This specification defines an API that allows websites to declare
themselves as web share targets, which can receive shared
content from either the Web Share API, or
system events (e.g., shares from native apps).
This is a similar mechanism to navigator.registerProtocolHandler,
in that it works by registering the website with the user agent, to
later be invoked from another site or native application via the
user agent (possibly at the discretion of the user). The difference is
that registerProtocolHandler
registers the handler via a programmatic API, whereas a Web Share
Target is declared in the Web App
Manifest, to be registered at a time of the user agent or user's
choosing.
Status of This Document
This is a
preview
Do not attempt to implement this version of the specification. Do
not reference this version as authoritative in any way.
Instead, see
https://wicg.github.io/web-share-target/level-2/ for the
Editor's draft.
In order to implement this API, it is REQUIRED that the user agent
implements Web App Manifest. This spec
also re-uses some definitions from the Web
Share API spec. Implementation of that spec is NOT REQUIRED to
implement this one (but it is RECOMMENDED).
The params keys correspond to the
key names in ShareData from
[WebShare], while the values are arbitrary names that will be used as
query parameters when the target is launched.
When a share takes place, if the user selects this share target, the
user agent opens a new browsing context at the action URL,
with query parameter values containing the shared data, just like an
HTML form submission.
For the purpose of this example, we assume the manifest is located at
https://example.org/includinator/manifest.webmanifest.
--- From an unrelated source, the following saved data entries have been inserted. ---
(** A string survives a write that is disjoint from it. *)
Lemma cstr_stored_disjoint m d l m' p s :
  stored m d l m' -> cstr m p s ->
  p + zlen s < d \/ d + zlen l <= p -> cstr m' p s.
Proof.
  intros [Hl H] Hs Hdis. assert (Hb := cstr_bound _ _ _ Hs).
  rewrite cstr_at_mem in *. destruct Hs as [Hs Hnz]. split; [|done].
  rewrite at_mem_znth in *. intros i x Hx. rewrite H.
  assert (Hi := lookup_lt_Some _ _ _ Hx). rewrite length_app in Hi. simpl in Hi.
  unfold zlen in *.
  destruct (Z.leb_spec d (p + Z.of_nat i)),
    (Z.ltb_spec (p + Z.of_nat i) (d + Z.of_nat (length l))); try lia; simpl; auto.
Qed.

Lemma cstr_slice m p s n :
  cstr m p s -> 0 <= n <= zlen s -> slice m p n = take (Z.to_nat n) s.
Proof.
  intros Hs Hn. assert (Hb := cstr_bound _ _ _ Hs).
  rewrite cstr_at_mem in Hs. destruct Hs as [Hs _].
  apply znth_ext. intros i.
  destruct (Z.ltb_spec i 0).
  { unfold znth. destruct (Z.ltb_spec i 0); [done|lia]. }
  destruct (Z.ltb_spec i n).
  - rewrite znth_slice by lia.
    destruct (znth_is_Some s i) as [x Hx]; [lia|].
    rewrite (znth_lookup (take _ _)), lookup_take_lt by lia.
    rewrite <- znth_lookup, Hx by lia.
    rewrite at_mem_znth in Hs. rewrite <- (Hs (Z.to_nat i) x).
    + f_equal. lia.
    + rewrite znth_lookup in Hx by lia. by apply lookup_app_l_Some.
  - rewrite !znth_lookup by lia. rewrite !lookup_ge_None_2; [done| |].
    + rewrite length_take. unfold zlen in *. lia.
    + unfold slice. rewrite length_take, length_drop. unfold zlen in *. lia.
Qed.

(** Writing a NUL behind a block of non-zero bytes makes a string. *)
Lemma stored_wr_nul m d l m' :
  stored m d l m' -> 0 <= d -> d + zlen l < zlen m -> Forall (fun c => c <> 0) l ->
  exists m'', wr m' (d + zlen l) 0 = Ok m'' /\ cstr m'' d l /\ stored m d (l ++ [0]) m''.
Proof.
  intros Hst Hd Hle Hnz. assert (Hl := proj1 Hst). assert (H0 := zlen_nonneg l).
  rewrite wr_Ok by lia. eexists. split; [done|].
  assert (Hst' : stored m d (l ++ [0]) (<[Z.to_nat (d + zlen l):=0]> m')).
  { split; [by rewrite zlen_insert|]. intros i. rewrite znth_insert by lia.
    rewrite (proj2 Hst), zlen_app. change (zlen [0]) with 1.
    destruct (Z.eqb_spec i (d + zlen l)) as [->|].
    - destruct (Z.leb_spec d (d + zlen l)), (Z.ltb_spec (d + zlen l) (d + (zlen l + 1)));
        try lia. simpl. rewrite znth_app_r by lia.
      by replace (d + zlen l - d - zlen l) with 0 by lia.
    - destruct (Z.leb_spec d i), (Z.ltb_spec i (d + zlen l)),
        (Z.ltb_spec i (d + (zlen l + 1))); try lia; try done. simpl.
      by rewrite znth_app_l by lia. }
  split; [|done]. apply cstr_at_mem. split; [|done]. by apply (stored_at_mem m).
Qed.

(** [strlcpy] into a buffer of [size > 0] bytes always leaves a
    NUL-terminated string there: the longest prefix of the source that fits.
    It writes nothing outside the buffer, leaves the source intact, and
    returns the length of the source, so that a result of at least [size]
    tells the caller about the truncation. *)
Theorem strlcpy_correct m dest src size s :
  cstr m src s -> 0 <= dest -> 0 < size -> dest + size <= zlen m ->
  src + zlen s < dest \/ dest + size <= src ->
  exists m', strlcpy m dest src size = Ok (zlen s, m') /\
    cstr m' dest (take (Z.to_nat (size - 1)) s) /\
    cstr m' src s /\
    (forall i, i < dest \/ dest + size <= i -> znth m' i = znth m i).
Proof.
  intros Hs Hd Hsz Hle Hdis. assert (Hb := cstr_bound _ _ _ Hs).
  assert (Hz := zlen_nonneg s).
  unfold strlcpy. rewrite (strlen_spec _ _ _ Hs). simpl.
  unfold nonzero. destruct (Z.eqb_spec size 0) as [|_]; [lia|]. simpl.
  set (n := if size <=? zlen s then size - 1 else zlen s).
  assert (Hn : 0 <= n <= zlen s /\ n < size) by (subst n; bcase; lia).
  destruct (memcpy_stored m dest src n) as (m1 & Hm1 & Hst); try lia.
  rewrite Hm1. simpl.
  rewrite (cstr_slice _ _ _ _ Hs) in Hst by lia.
  assert (Ht : take (Z.to_nat n) s = take (Z.to_nat (size - 1)) s).
  { subst n. bcase; [done|]. rewrite !take_ge; [done| |]; unfold zlen in *; lia. }
  assert (Htl : zlen (take (Z.to_nat n) s) = n)
    by (unfold zlen; rewrite length_take; unfold zlen in *; lia).
  assert (Hnz : Forall (fun c => c <> 0) (take (Z.to_nat n) s))
    by (apply cstr_at_mem in Hs as [_ ?]; by apply Forall_take).
  destruct (stored_wr_nul _ _ _ _ Hst) as (m2 & Hm2 & Hc2 & Hst2); [lia|lia|done|].
  rewrite Htl in Hm2. rewrite Hm2. simpl. exists m2. split; [done|].
  rewrite Ht in Hc2. split; [done|]. split.
  - eapply cstr_stored_disjoint; [done|done|].
    rewrite zlen_app, Htl. change (zlen [0]) with 1. lia.
  - intros i Hi. rewrite (proj2 Hst2), zlen_app, Htl. change (zlen [0]) with 1.
    destruct (Z.leb_spec dest i), (Z.ltb_spec i (dest + (n + 1))); try lia; done.
Qed.

Lemma strlcpy_correct_witness :
  exists m', strlcpy [104; 105; 106; 0; 7; 7; 7; 7] 4 0 3 = Ok (3, m') /\
    cstr m' 4 [104; 105].
Proof.
  destruct (strlcpy_correct [104; 105; 106; 0; 7; 7; 7; 7] 4 0 3 [104; 105; 106])
    as (m' & H & Hc & _); [simpl; repeat split; (done || lia)|lia|lia|
      unfold zlen; simpl; lia|unfold zlen; simpl; lia|].
  by exists m'.
Defined.

(** ** Searching *)

Lemma memcmp_loop_zero m p q l k :
  at_mem m p l -> at_mem m q k -> length l = length k ->
  exists d, memcmp_loop (length l) m p q = Ok d /\ (d = 0 <-> l = k).
Proof.
  revert p q k. induction l as [|a l IH]; intros p q [|b k] Hl Hk Hlen; simpl in *; try lia.
  - exists 0. by split.
  - destruct Hl as [Ha Hl], Hk as [Hb Hk]. rewrite Ha, Hb. simpl. unfold nonzero.
    destruct (Z.eqb_spec (a - b) 0); simpl.
    + destruct (IH (p + 1) (q + 1) k) as (d & Hd & Hiff); [done|done|lia|].
      exists d. split; [done|]. rewrite Hiff. assert (a = b) as -> by lia.
      split; [by intros ->|by intros [= ->]].
    + exists (a - b). split; [done|]. split; [lia|intros [= -> _]; lia].
Qed.

Lemma at_mem_drop m p l i :
  (i <= length l)%nat -> at_mem m p l -> at_mem m (p + Z.of_nat i) (drop i l).
Proof.
  intros Hi H. rewrite <- (take_drop i l) in H. apply at_mem_app in H as [_ H].
  unfold zlen in H. rewrite length_take in H. by replace (i `min` length l)%nat with i in H by lia.
Qed.

Lemma at_mem_take m p l i : at_mem m p l -> at_mem m p (take i l).
Proof. intros H. rewrite <- (take_drop i l) in H. by apply at_mem_app in H as [H _]. Qed.

Lemma prefix_take {A} (t l : list A) : t `prefix_of` l <-> take (length t) l = t.
Proof.
  split.
  - intros [k ->]. by rewrite take_app_length.
  - intros H. exists (drop (length t) l). rewrite <- H at 1. by rewrite take_drop.
Qed.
U+0020 (SPACE) characters are encoded as "+", due to the
use of application/x-www-form-urlencoded
encoding, not "%20" as might be expected. Processors must
take care to decode U+002B (+) characters as U+0020 (SPACE), which some
URL decoding libraries, including ECMAScript's decodeURIComponent
function, may not do automatically.
The query parameters are populated with information from the
ShareData being
shared. If the ShareData contains no information for a given member,
the query parameter is omitted.
A share target might only be interested in a subset of the
ShareData members. This
example also shows a share target that receives data as a
POST request, which should be the case if the request
causes an immediate side effect.
The target will be invoked with a
multipart/form-data POST request, with field names as
specified in params. Each shared file is assigned to the first files
entry that accepts its MIME type. (The "POST"method and "multipart/form-data"enctype are necessary when file sharing, as with HTML
forms.)
How the handler deals with the shared data is at the handler's
discretion, and will generally depend on the type of app. Here are some
suggestions:
An email client might draft a new email, using title
as the subject of an email, with text and url
concatenated together as the body, and files as
attachments.
A social networking app might draft a new post, ignoring
title, using text as the body of the message
and adding url as a link. Image files would
be accepted by MIME type or file extension, and attached to the post.
If text is missing, it might use url in the
body as well. If url is missing, it might scan
text looking for a URL and add that as a link.
A text messaging app might draft a new message, ignoring
title and using text and url
concatenated together. It might truncate the text or replace
url with a short link to fit into the message size.
As with HTML forms, replying to a POST request with a 303 See Other redirect is highly
recommended, as it avoids the POST being submitted a second time if the
user requests a page refresh.
3.
Extension to the Web App Manifest
The following IDL extends the WebAppManifest dictionary.
The share_target member of the manifest is a
ShareTarget dictionary that declares this application to be a
web share target, and describes how the application receives
share data.
A web share target is a web
site with a valid manifest containing a share_target member. A
web share target is a type of share target.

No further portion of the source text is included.